It's been I month since I last wrote and I feel like I've moved forward half an inch on the progress scale (give or take). My main obstacle is that my body has more strength than my brain and my spirit has more strength than my body. I'm discouraged that I can't seem to repeat what I did yesterday, so it feels like I don't have any momentum building. I began losing sleep, so I've adjusted my Nutrasine dosage from nine a day to four and that's helped. Too much of a good thing, I guess. I have hard time remembering moments as the pass, but even when I am my most discouraged I am at once my most peaceful self I've ever known.
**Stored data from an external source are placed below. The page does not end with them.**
(** ** The Step Functions service, as boto3 presents it *)

(** One entry of a [list_executions] page. *)
Record execution := Execution {
  executionArn : string;
  name : string;
  status : string;
  startDate : Z;
}.

(** The response of [describe_execution]; the service may leave out the
    input. *)
Record execution_details := ExecutionDetails { input : option string }.

(** The keyword arguments of [paginator.paginate]. *)
Record paginator_args := PaginatorArgs {
  stateMachineArn : string;
  statusFilter : option string;
}.

(** A paginator is consumed page by page: each request answers with a page
    (its ['executions'] or ['stateMachines']) or raises, and nothing after a
    raise is requested. *)
Definition pages (A : Type) : Type := list (exn + list A).

Record sfn_client := SfnClient {
  list_state_machines : pages string;
  list_executions : paginator_args -> pages execution;
  describe_execution : string -> exn + execution_details;
}.

(** The requests a run sends, in order. *)
Inductive api_call :=
  | ListStateMachines
  | ListExecutions (args : paginator_args)
  | DescribeExecution (arn : string).

Global Instance paginator_args_eq_dec : EqDecision paginator_args.
Proof. solve_decision. Defined.

Global Instance api_call_eq_dec : EqDecision api_call.
Proof. solve_decision. Defined.

(** ** State and the monad of effectful code *)

(** What a run has done so far: the requests sent, the number of times the
    clock was read, and the lines printed. *)
Record world := World {
  calls : list api_call;
  clock_reads : nat;
  stdout : list string;
}.

Definition M (A : Type) : Type := world -> world * (exn + A).

Global Instance M_ret : MRet M := fun _ a w => (w, inr a).
Global Instance M_bind : MBind M := fun _ _ f m w =>
  match m w with
  | (w', inl e) => (w', inl e)
  | (w', inr a) => f a w'
  end.

(** A pure computation that can raise, run inside [M]. *)
Definition lift {A} (r : exn + A) : M A := fun w => (w, r).

(** The state after the requests [cs] are sent, and after [lines] are
    printed. *)
Definition sent (w : world) (cs : list api_call) : world :=
  World (calls w ++ cs) (clock_reads w) (stdout w).

Definition printed (w : world) (lines : list string) : world :=
  World (calls w) (clock_reads w) (stdout w ++ lines).

(** Send a request and take its answer. *)
Definition call {A} (c : api_call) (answer : exn + A) : M A := fun w =>
  (sent w [c], answer).

(** ** datetime *)

(** [datetime.max], 9999-12-31T23:59:59.999999, in microseconds since
    [datetime.min]. *)
Definition datetime_max : Z := 3652059 * 86400 * 1000000 - 1.

(** The instant [hours] hours before [now]. *)
Definition cutoff (now hours : Z) : Z := now - hours * 3600 * 1000000.

(** [now - datetime.timedelta(hours=hours)]: the result has to be a
    datetime, between [datetime.min] and [datetime.max]. *)
Definition minus_hours (now hours : Z) : exn + Z :=
  let t := cutoff now hours in
  if (0 <=? t) && (t <=? datetime_max) then inr t
  else inl (Exn OverflowError "date value out of range").

(** ** The library functions, for the runs that are computed

    The theorems hold for any [json.loads], [json.dumps] and [strftime]; the
    definitions of this part follow the CPython ones and serve to compute the
    program on given inputs. *)

(** [s * n] *)
Fixpoint str_repeat (s : string) (n : nat) : string :=
  match n with
  | O => ""
  | S n' => s +:+ str_repeat s n'
  end.

Module PyJson.

(** *** Characters *)

Definition code (c : ascii) : N := N_of_ascii c.
Definition chr (n : N) : ascii := ascii_of_N n.

Definition is_whitespace (c : ascii) : bool :=
  match c with
  | " " | "009" | "010" | "013" => true
  | _ => false
  end%char.

Definition is_digit (c : ascii) : bool :=
  ((48 <=? code c) && (code c <=? 57))%N.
In recovering, I'm discovering habits that I don't need to pick up again and social dynamics I don't want to engage in. I'm addicted to peace. I've been trying to practice "Guard your heart above all else" (Proverbs 4:23) and letting go. Honestly, it's coming pretty easy because I don't have much strength to try, ha. I am so thankful to have Nutrasine back in my life. It is giving me privileges to participate in all the reindeer games I would otherwise sleep through. Here's a few February things that made my heart sing:
1) Planning a surprise birthday party for my sister at the youth group she volunteers at
2) Planning her birthday-day party and going on the family hike--3 miles and 300 steps (I died moments later...)
3) Making a special Valentine's Day breakfast for my siblings.
4) Making brownie pies for my kid brother's bible study.
5) Discovering a brownie recipe I can eat :D
The list goes into my silly-specific thanksgiving.
I read that patience eliminates pride, discontent and disbelief, and that it yields worship. I want to fill my wide open waiting space with worship, with the wonder of who God is and what he does for me. I want to remember him in my quietness as much as I cling to him when I'm restless and the world is very loud. I want my heart to learn many songs. I remember melodies best, so that has been my favorite thing in the my waiting. For whatever reason, when I can do nothing, my heart starts to sing. I have to wait for the strength to write down and record the songs, but I know Jesus sings to me because the songs make me free from where I am and what I'm feeling and Jesus said his gift to me is peace (John 14:27) and I believe peace in Jesus is freedom.